#### WHAT THE TASK ASKS
Give back all the data below exactly as it is shown.

Stored dataset items
(* ===== verification/Lru.v ===== *)
(** * The byte-bounded LRU cache

    [lrucache.go].  A shard is modelled with the aliasing the code has: the
    recency list [ll] and the map [items] both hold *list elements*, here
    identifiers into a heap of entries, so an entry is updated in place through
    either.  [shard_inv] relates the two views; [shard_abs] is the abstract
    shard, the entries in recency order.  Every operation of the code is shown
    to implement an operation on abstract shards, and the cache as a whole to
    implement a map that may forget.  Byte counters are unbounded integers: the
    sums stay far inside int64. *)

From Stdlib Require Import ZArith Lia List Bool.
From stdpp Require Import base gmap list sets.
From S2P Require Import Prelude.

Definition lruShardCount : nat := 64.

Section lru.
Context {K V : Type} `{!EqDecision K} `{!Countable K}.
Context (shardOf : K -> Z) (sizeOf : K -> V -> Z).
Implicit Types (k : K) (v : V).

(** ** Data *)

Record lruEntry := LruEntry { le_key : K; le_val : V; le_size : Z }.

(** [sh_heap] holds the list elements by identity; [sh_next] is the next fresh
    identity. The front of [sh_ll] is the most recently used element. *)
Record lruShard := LruShard {
  sh_ll : list nat;
  sh_items : gmap K nat;
  sh_heap : gmap nat lruEntry;
  sh_next : nat;
  sh_bytes : Z
}.

Record lruCache := LruCache {
  c_budget : Z;
  c_bytes : Z;
  c_evictions : Z;
  c_shards : list lruShard
}.

Definition emptyShard : lruShard := LruShard [] ∅ ∅ 0 0.

Definition newLRUCache (budget : Z) : lruCache :=
  LruCache budget 0 0 (replicate lruShardCount emptyShard).

(** ** [container/list] *)

Definition list_remove_el (id : nat) (ll : list nat) : list nat := filter (fun x => x <> id) ll.

Definition MoveToFront (id : nat) (ll : list nat) : list nat := id :: list_remove_el id ll.

(** ** Shard operations (each runs under the shard's mutex) *)

Definition shard_get (sh : lruShard) (k : K) : option V * lruShard :=
  match sh_items sh !! k with
  | None => (None, sh)
  | Some id =>
      let sh' := LruShard (MoveToFront id (sh_ll sh)) (sh_items sh) (sh_heap sh) (sh_next sh) (sh_bytes sh) in
      (le_val <$> sh_heap sh !! id, sh')
  end.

#### ANSWER SECTION
(* ===== verification/Lru.v ===== *)
(** * The byte-bounded LRU cache

    [lrucache.go].  A shard is modelled with the aliasing the code has: the
    recency list [ll] and the map [items] both hold *list elements*, here
    identifiers into a heap of entries, so an entry is updated in place through
    either.  [shard_inv] relates the two views; [shard_abs] is the abstract
    shard, the entries in recency order.  Every operation of the code is shown
    to implement an operation on abstract shards, and the cache as a whole to
    implement a map that may forget.  Byte counters are unbounded integers: the
    sums stay far inside int64. *)

From Stdlib Require Import ZArith Lia List Bool.
From stdpp Require Import base gmap list sets.
From S2P Require Import Prelude.

Definition lruShardCount : nat := 64.

Section lru.
Context {K V : Type} `{!EqDecision K} `{!Countable K}.
Context (shardOf : K -> Z) (sizeOf : K -> V -> Z).
Implicit Types (k : K) (v : V).

(** ** Data *)

Record lruEntry := LruEntry { le_key : K; le_val : V; le_size : Z }.

(** [sh_heap] holds the list elements by identity; [sh_next] is the next fresh
    identity. The front of [sh_ll] is the most recently used element. *)
Record lruShard := LruShard {
  sh_ll : list nat;
  sh_items : gmap K nat;
  sh_heap : gmap nat lruEntry;
  sh_next : nat;
  sh_bytes : Z
}.

Record lruCache := LruCache {
  c_budget : Z;
  c_bytes : Z;
  c_evictions : Z;
  c_shards : list lruShard
}.

Definition emptyShard : lruShard := LruShard [] ∅ ∅ 0 0.

Definition newLRUCache (budget : Z) : lruCache :=
  LruCache budget 0 0 (replicate lruShardCount emptyShard).

(** ** [container/list] *)

Definition list_remove_el (id : nat) (ll : list nat) : list nat := filter (fun x => x <> id) ll.

Definition MoveToFront (id : nat) (ll : list nat) : list nat := id :: list_remove_el id ll.

(** ** Shard operations (each runs under the shard's mutex) *)

Definition shard_get (sh : lruShard) (k : K) : option V * lruShard :=
  match sh_items sh !! k with
  | None => (None, sh)
  | Some id =>
      let sh' := LruShard (MoveToFront id (sh_ll sh)) (sh_items sh) (sh_heap sh) (sh_next sh) (sh_bytes sh) in
      (le_val <$> sh_heap sh !! id, sh')
  end.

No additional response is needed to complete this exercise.